To do this, make a sub-class of `base.Variable` but with the decorator pointed at the model(s) you want to add the variables too. Note that the `models` argument of the decorator must be either a single sub-class of `base.Model`, or a list of them.

Next, just write instances of the new `base.Variable` sub-class. Each variable's `use` attribute must be set to `static`, `dynamic`, and `state`. Read below about what this means / how you should split up your variables.

Note that anything that needs to be calculated or input into a model should be encapsulated by a variable!

In [54]:
@cwm.base.register_variable(models=CarbonSequestration)
class Variable(cwm.base.Variable):
    ...

### Add our static variables

**Working Definition:** Static variables are any variables that will not change across the course of a simulation, regardless of how many time-steps are run.

Note that one can update static variables if they really want to by re-initializing the model class and providing new static variable inputs.

Here we will use the following static variables:
1. **Net Primary Productivity (NPP)**: The average annual NPP of the forest ecosystem (g/m²/year).
2. **Carbon Content**: The fraction of NPP that is composed of carbon (usually around 50%, but it can vary).

In [72]:
Variable(
    name='npp',
    long_name='Net Primary Productivity (NPP)',
    units='g/m^2/year',
    description='The annual average NPP of the forest ecosystem.',
    use='static',
)
Variable(
    name='carbon_content',
    long_name='Carbon Content ratio',
    units='ratio',
    description='The fraction of NPP that is composed of carbon (usually around 50%, but it can vary).',
    use='static',
)

# display the variables we have registered so far
display(CarbonSequestration.get_variable_names())

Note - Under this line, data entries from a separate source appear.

Definition AdminCreateUser (adminID : string) (req : AdminCreateUserRequest) : DBM User :=
  let! domain := baseDomain in
  let email := fold_trim (acu_Email req) in
  if String.eqb email "" then throw (ErrText "email is required")
  else match net_ParseAddress email with
  | None => throw (ErrText "invalid email")
  | Some parsed =>
      let email := fold_trim parsed in
      if negb (HasSuffix email ("@" +:+ domain))
      then throw (ErrText ("email must use @" +:+ domain))
      else
        do! require_free_email email in
        let password := TrimSpace (acu_Password req) in
        if String.eqb password "" then throw (ErrText "password is required")
        else
          let! recoveryEmail :=
            of_res (normalizeDistinctRecoveryEmailOptional email (acu_RecoveryEmail req)) in
          let! acceptedLogin :=
            if usesPAMAuth then
              let! r := attempt (verifyMailCredentials email password
                                   (acu_MailboxLogin req) "") in
              match r with
              | Ok login => ret login
              | Fail e => if isMailConnectivityError e
                          then throw (ErrWrap ErrPAMVerifierDown (err_text e)) else throw e
              end
            else do! of_res (ValidatePassword password) in ret "" in
          let! passwordHash := HashPassword password in
          do! when (negb usesPAMAuth) (provision_upsert email passwordHash) in
          let! user := CreateUserWithMFARecovery email passwordHash "user" UserActive "none"
                         recoveryEmail in
          do! UpdateUserStatus (u_ID user) UserActive (Some adminID) in
          do! UpdateProvisionState (u_ID user) "ok" None in
          let login := TrimSpace acceptedLogin in
          do! when (negb (String.eqb login "")) (UpdateUserMailLogin (u_ID user) login) in
          let user := if negb (String.eqb login "") then user <| u_MailLogin := Some login |>
                      else user in
          let! secret := attempt (EncryptString password) in
          do! match secret with
              | Ok mailSecret => ignore (UpsertUserMailSecret (u_ID user) mailSecret)
              | Fail _ => ret tt
              end in
          do! when usesPAMAuth (ignore (EnsureAuthenticatedMailAccount user)) in
          let! created := GetUserByID (u_ID user) in
          do! insertAuditBestEffort adminID "user.create" (u_ID created)
            (json_object [("user_id", JString (u_ID created));
                          ("email", JString (u_Email created));
                          ("auth_mode", JString (fold_trim (DovecotAuthMode cfg)));
                          ("mail_login", JString (TrimSpace acceptedLogin))]) in
          ret created
  end.
(* ===== verification/StoreRefinement.v ===== *)
(** * StoreRefinement: every store operation moves along [db_step]

    One lemma per operation of the store, proved from its SQL statements.  The
    lemmas hold for every driver fault schedule and every oracle. *)

From S2P Require Import Prelude GoStrings Effects Models Users Sessions Mfa MailAccounts Lifecycle.
Local Open Scope Z_scope.

Abbreviation refines m := (forall k D, spec (db_step k) k D m any).

(** A statement that changes one table by a step of it. *)
Ltac by_table constr :=
  intros; first [apply spec_exec_any | apply spec_statement];
  repeat match goal with
         | |- forall _, _ => intros ?
         | H : Ok _ = Ok _ |- _ => injection H as ?; subst
         | H : (match ?x with Ok _ => _ | Fail _ => _ end) = Ok _ |- _ =>
             destruct x eqn:?; [|discriminate H]
         | |- _ /\ any _ _ => split; [|done]
         end;
  apply rtc_once, constr.

Ltac by_insert := eapply insert_step; [|eassumption]; first [done|split_and!; done].

Section StoreOps.
Context {env : Env}.

Lemma uuid_spec {B} k D (f : string -> DBM B) :
  (forall id, fresh_id k id -> spec (db_step k) k anydb (f id) any) ->
  spec (db_step k) k D (bind uuid_NewString f) any.
Proof.
  intros Hf. eapply spec_bind; [apply spec_uuid|]. intros id w Hk [_ Hid]. by apply Hf.
Qed.

(** ** Users *)

Lemma update_user_refines id f : (forall r, user_evolves r (f r)) -> refines (update_user id f).
Proof. intros Hf. by_table on_users. apply update_step; [auto|keys_kept]. Qed.

Lemma update_user_found_refines id f :
  (forall r, user_evolves r (f r)) -> refines (update_user_found id f).
Proof.
  intros Hf k D. apply spec_seq; [by_table on_users|spec_walk].
  apply update_step; [auto|keys_kept].
Qed.

Lemma insert_user_refines r : new_user r -> refines (insert_user r).
Proof. intros Hr. by_table on_users. by_insert. Qed.

Hint Extern 2 (user_evolves _ _) => split_and!; (done || congruence) : despatch.
Hint Resolve update_user_refines update_user_found_refines insert_user_refines : despatch.

Lemma CreateUser_refines email hash status pref recovery :
  status = UserPending \/ status = UserActive ->
  refines (CreateUserWithMFARecovery email hash "user" status pref recovery).
Proof.
  intros Hs. unfold CreateUserWithMFARecovery. spec_walk. by apply insert_user_refines.
Qed.

Lemma UpdateUserStatus_refines id status approver :
  status <> UserPending -> refines (UpdateUserStatus id status approver).
Proof.
  intros Hs. unfold UpdateUserStatus. spec_walk;
    apply update_user_refines; intros r; split_and!; done.
Qed.

Lemma UpdateUserPasswordHash_refines u h : refines (UpdateUserPasswordHash u h).
Proof. unfold UpdateUserPasswordHash. spec_walk. Qed.
Lemma UpdateUserMailLogin_refines u l : refines (UpdateUserMailLogin u l).
Proof. unfold UpdateUserMailLogin. spec_walk. Qed.
Lemma UpsertUserMailSecret_refines u x : refines (UpsertUserMailSecret u x).
Proof. unfold UpsertUserMailSecret. spec_walk. Qed.
Lemma UpdateUserRecoveryEmail_refines u x : refines (UpdateUserRecoveryEmail u x).
Proof. unfold UpdateUserRecoveryEmail. spec_walk. Qed.
Lemma UpdateUserMFAPreference_refines u x : refines (UpdateUserMFAPreference u x).
Proof. unfold UpdateUserMFAPreference. spec_walk. Qed.
Lemma SetLegacyMFAPromptPending_refines u b : refines (SetLegacyMFAPromptPending u b).
Proof. unfold SetLegacyMFAPromptPending. spec_walk. Qed.
Lemma MarkMFASetupSwitchUsed_refines u : refines (MarkMFASetupSwitchUsed u).
Proof. unfold MarkMFASetupSwitchUsed. spec_walk. Qed.
Lemma SetMFASetupSwitchUsed_refines u b : refines (SetMFASetupSwitchUsed u b).
Proof. unfold SetMFASetupSwitchUsed. spec_walk. Qed.
Lemma SetUserMFABackupCompleted_refines u b : refines (SetUserMFABackupCompleted u b).
Proof. unfold SetUserMFABackupCompleted. spec_walk. Qed.
Lemma TouchUserLastLogin_refines u t : refines (TouchUserLastLogin u t).
Proof. unfold TouchUserLastLogin. spec_walk. Qed.
Lemma UpdateProvisionState_refines u x e : refines (UpdateProvisionState u x e).
Proof. unfold UpdateProvisionState. spec_walk. Qed.

(** ** Settings, audit log, rate counters *)

Lemma UpsertSetting_refines key value : refines (UpsertSetting key value).
Proof.
  unfold UpsertSetting. spec_walk. by_table on_settings.
  unfold upsert_setting. destruct (existsb _ _) eqn:E.
  - apply update_step; [done|keys_kept].
  - apply row_inserted; [done|]. rewrite <- E. apply existsb_same.
    intros x. unfold setting_clash, has_key. apply String.eqb_sym.
Qed.

Lemma DeleteSetting_refines key : refines (DeleteSetting key).
Proof. unfold DeleteSetting. by_table on_settings. by apply rows_deleted. Qed.

Lemma DeleteSettingsByPrefix_refines prefix before :
  refines (DeleteSettingsByPrefixOlderThan prefix before).
Proof.
  unfold DeleteSettingsByPrefixOlderThan. spec_walk. by_table on_settings. by apply rows_deleted.
Qed.

Lemma InsertAudit_refines actor action target meta : refines (InsertAudit actor action target meta).
Proof. unfold InsertAudit. spec_walk. by_table on_audit. by_insert. Qed.

(** Without the row of the window there is no clash on its key either. *)
Lemma rate_upsert_step r rows rows' :
  re_Count r = 1 -> upsert_rate r rows = Ok rows' ->
  table_step rate_clash (fun r => re_Count r = 1) rate_evolves (fun _ => True) rows rows'.
Proof.
  intros Hr. unfold upsert_rate. destruct (existsb _ _) eqn:E.
  - intros [= <-]. apply update_step; [intros r0 _; by split_and!|keys_kept].
  - unfold insert_row. destruct (existsb (fun r0 => _) rows) eqn:E'; [done|]. intros [= <-].
    apply row_inserted; [done|]. apply not_true_iff_false.
    intros (x & Hx & Hc)%existsb_exists. apply orb_true_iff in Hc as [Hc|Hc].
    + apply not_true_iff_false in E'. apply E', existsb_exists. eauto.
    + apply not_true_iff_false in E. apply E, existsb_exists. eauto.
Qed.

['npp', 'carbon_content', 'delta_C_annual', 'C_total', 'forest_area']

### Add our dynamic variables

**Working Definition:** Dynamic variables are any intermediate variable calculation that don't need to be passed to the next timestep. All dynamic variables need to be associated with a function via the optional `Variable.process` attribute. This "process" function is used to calculate them. **Importantly, the arguments of said function should match the variable names that will be passed in!**

In this simple example we will have only one dynamic variable:
1. **Annual carbon sequestration** (delta_C_annual):

   `delta_C_annual = npp * carbon_content * forest_area`

In [56]:
@numba.njit
def delta_C_annual(
    npp: float,
    carbon_content: float,
    forest_area: float,
) -> float:
    return npp * carbon_content * forest_area

In [57]:
Variable(
    name='delta_C_annual',
    long_name='Annual Carbon Delta',
    units='g',
    description='Annual change in forest carbon content',
    use='dynamic',
    process=delta_C_annual,
)

# display the variables we have registered so far
display(CarbonSequestration.get_variable_names())

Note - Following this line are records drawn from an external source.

(* ===== verification/Sample.v ===== *)
(** * Sample: a concrete deployment and database

    Used by the examples that show the theorems' hypotheses can hold: SQL
    authentication, a deterministic clock, identifiers [uuid-<n>], random bytes
    that differ between the first few draws, stand-ins for argon2, AES-GCM and
    the address parser, and every outside call succeeding. *)

From S2P Require Import Prelude GoStrings Effects GoStd Models Users Sessions Mfa Host Lifecycle.
Local Open Scope Z_scope.

Definition sample_now (n : nat) : Z := 1700000000 * Second + Z.of_nat n * Second.

Definition sample_rand (n : nat) : Res string :=
  Ok match n with
     | 0%nat => "first draw" | 1%nat => "second draw" | 2%nat => "third draw" | _ => "later draw"
     end.

Definition sample_env : Env := {|
  env_now := sample_now;
  env_uuid n := "uuid-" +:+ itoa (Z.of_nat n);
  env_rand := sample_rand;
  env_reply _ _ := None
|}.

#[export] Instance sample_host : Host := {|
  host_env := sample_env;
  argon2_IDKey pw salt _ _ _ len :=
    take (Z.to_nat len) (map (fun b => b mod 256) (Sha256.sum (bytes pw ++ salt))
                         ++ repeat 0 (Z.to_nat len));
  gcm_seal nonce plain := nonce +:+ "/" +:+ plain;
  gcm_open token := Some token;
  net_ParseAddress s := if Contains s "@" then Some s else None;
  load_location s := Some s
|}.

Definition sample_config : Config := {|
  BaseDomain := "example.org"; SessionIdleMinutes := 30; SessionAbsoluteHour := 24;
  PasswordMinLength := 10; PasswordMaxLength := 128;
  IMAPHost := "127.0.0.1"; IMAPPort := 993; IMAPTLS := true; IMAPStartTLS := false;
  SMTPHost := "127.0.0.1"; SMTPPort := 587; SMTPTLS := false; SMTPStartTLS := true;
  DovecotAuthMode := "sql"; PasswordResetSender := "smtp"; PasswordResetFrom := "";
  PasswordResetTokenTTLMinutes := 30; PasswordResetPublicEnabled := true;
  PasswordResetExternalSenderReady := false; PasswordResetRequireMappedLogin := false;
  PAMResetHelperEnabled := false; PAMResetHelperSocket := "";
  PasskeyPasswordlessEnabled := false; CaptchaEnabled := false; MailSecEnabled := false;
  UpdateEnabled := false; UpdateRequireSignature := true |}.

#[export] Instance sample_deployment : Deployment := {|
  cfg := sample_config; sender := SMTPSender; provisioner := SQLProvisioner;
  pamResetter := false |}.

(** The same under PAM authentication. *)
Definition pam_deployment : Deployment := {|
  cfg := sample_config <| DovecotAuthMode := "pam" |> <| PAMResetHelperEnabled := true |>;
  sender := SMTPSender; provisioner := NoopProvisioner; pamResetter := true |}.

Definition sample_hash (pw : string) : string :=
  encode_hash (bytes "salt") (argon2_IDKey pw (bytes "salt") 2 32768 1 32).

Definition sample_user (id email role : string) (status : UserStatus) : UserRow := {|
  ur_id := id; ur_email := email; ur_recovery_email := Some ("recovery-" +:+ email);
  ur_mail_login := None; ur_mfa_preference := "none"; ur_legacy_mfa_prompt_pending := 0;
  ur_mfa_setup_switch_used := 0; ur_mfa_backup_completed := 1;
  ur_password_hash := sample_hash "Correct-Horse-1"; ur_role := role; ur_status := status;
  ur_provision_state := "ok"; ur_provision_error := None; ur_created_at := 0;
  ur_approved_at := None; ur_approved_by := None; ur_last_login_at := None;
  ur_mail_secret_enc := None; ur_mail_secret_updated_at := None |}.

Definition sample_session (id user raw : string) : Session := {|
  s_ID := id; s_UserID := user; s_TokenHash := sha256_hex raw; s_MailSecret := "";
  s_IPHint := ""; s_UserAgentHash := ""; s_AuthMethod := "password";
  s_MFAVerifiedAt := None; s_ActiveAccountID := None;
  s_ExpiresAt := sample_now 0 + 24 * Hour; s_IdleExpiresAt := sample_now 0 + 30 * Minute;
  s_CreatedAt := sample_now 0; s_LastSeenAt := sample_now 0; s_RevokedAt := None |}.

Definition sample_token (id user raw : string) : ResetToken :=
  mkResetToken id user (sha256_hex raw) None None (sample_now 0 + 30 * Minute) None (sample_now 0).

Definition sample_registration (id email : string) : Registration :=
  mkRegistration id email "none" "" "" true RegPending 0 None None None.

Definition sample_db : Database := empty_db
  <| users := [sample_user "admin-1" "root@example.org" "admin" UserActive;
               sample_user "user-1" "alice@example.org" "user" UserActive;
               sample_user "user-2" "bob@example.org" "user" UserPending] |>
  <| registrations := [sample_registration "reg-2" "bob@example.org"] |>
  <| sessions := [sample_session "sess-1" "user-1" "alice's token";
                  sample_session "sess-0" "admin-1" "root's token"] |>
  <| reset_tokens := [sample_token "tok-1" "user-1" "alice's reset token"] |>.

(** A world whose next statements succeed or fail as scheduled. *)
Definition sample_world (d : Database) (faults : list bool) : World Database :=
  mkWorld d faults 0 0 [].

Definition fails {A} (r : Res A) : option GoErr :=
  match r with Ok _ => None | Fail e => Some e end.

(** Random draws of the sample never produce these tokens. *)
Ltac not_fresh_hash :=
  let n := fresh "n" in let buf := fresh "buf" in
  intros (n & buf & _ & [= <-] & H);
  destruct n as [|[|[|n]]]; vm_compute in H; discriminate H.

(** [well_formed], decided. *)
Fixpoint uniqueb {R} (clash : R -> R -> bool) (rows : list R) : bool :=
  match rows with
  | [] => true
  | r :: rows' => forallb (fun r0 => negb (clash r r0)) rows' && uniqueb clash rows'
  end.

Lemma uniqueb_sound {R} (clash : R -> R -> bool) rows :
  uniqueb clash rows = true -> unique clash rows.
Proof.
  induction rows as [|r rows IH]; simpl; [constructor|].
  intros [Hr Hrows]%andb_true_iff. constructor; [|by apply IH].
  apply List.Forall_forall. intros x Hx.
  rewrite forallb_forall in Hr. apply negb_true_iff. auto.
Qed.

Definition well_formedb (d : Database) : bool :=
  uniqueb user_clash (users d) && uniqueb reg_clash (registrations d)
  && uniqueb session_clash (sessions d) && uniqueb token_clash (reset_tokens d)
  && uniqueb rate_clash (rate_events d) && uniqueb setting_clash (settings d)
  && uniqueb audit_clash (audit_log d) && uniqueb totp_clash (mfa_totp d)
  && uniqueb cred_clash (webauthn d) && uniqueb code_clash (recovery_codes d)
  && uniqueb device_clash (trusted_devices d) && uniqueb meta_clash (sessions_meta d)
  && uniqueb account_clash (mail_accounts d).

Lemma well_formedb_sound d : well_formedb d = true -> well_formed d.
Proof.
  unfold well_formedb. intros H.
  repeat match goal with H : (_ && _) = true |- _ => apply andb_true_iff in H as [? ?] end.
  constructor; by apply uniqueb_sound.
Qed.

Lemma sample_db_wf : well_formed sample_db.
Proof. apply well_formedb_sound. vm_compute. reflexivity. Qed.

Lemma pair_of_fst {A B} (p : A * B) a : fst p = a -> p = (a, snd p).
Proof. intros <-. apply surjective_pairing. Qed.

(** Identifiers of the sample start with [uuid-]. *)
Lemma sample_not_fresh_id k id : HasPrefix id "uuid-" = false -> ~ fresh_id k id.
Proof.
  intros Hc (n & _ & Hn). simpl in Hn. subst id.
  revert Hc. generalize (itoa (Z.of_nat n)). by intros [].
Qed.

Lemma sample_argon2_lengths : argon2_lengths (host := sample_host).
Proof.
  intros pw salt it mem par len Hlen. simpl. split.
  - apply Forall_take, Forall_app. split.
    + apply List.Forall_forall. intros x Hx. apply in_map_iff in Hx as (y & <- & _).
      by apply Z.mod_pos_bound.
    + apply List.Forall_forall. intros x ->%repeat_spec. lia.
  - rewrite length_take, length_app, repeat_length. lia.
Qed.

['npp', 'carbon_content', 'delta_C_annual']

### Add our state variable

**Working Definition:** A state variable is the main input/output to each timestep. Notably, it can be updated between timesteps to allow interaction with other models. Our model needs to be initialized with state variable values, and no matter what settings are used in initialization, the state variable is stored in our main dataset (keep reading to see this).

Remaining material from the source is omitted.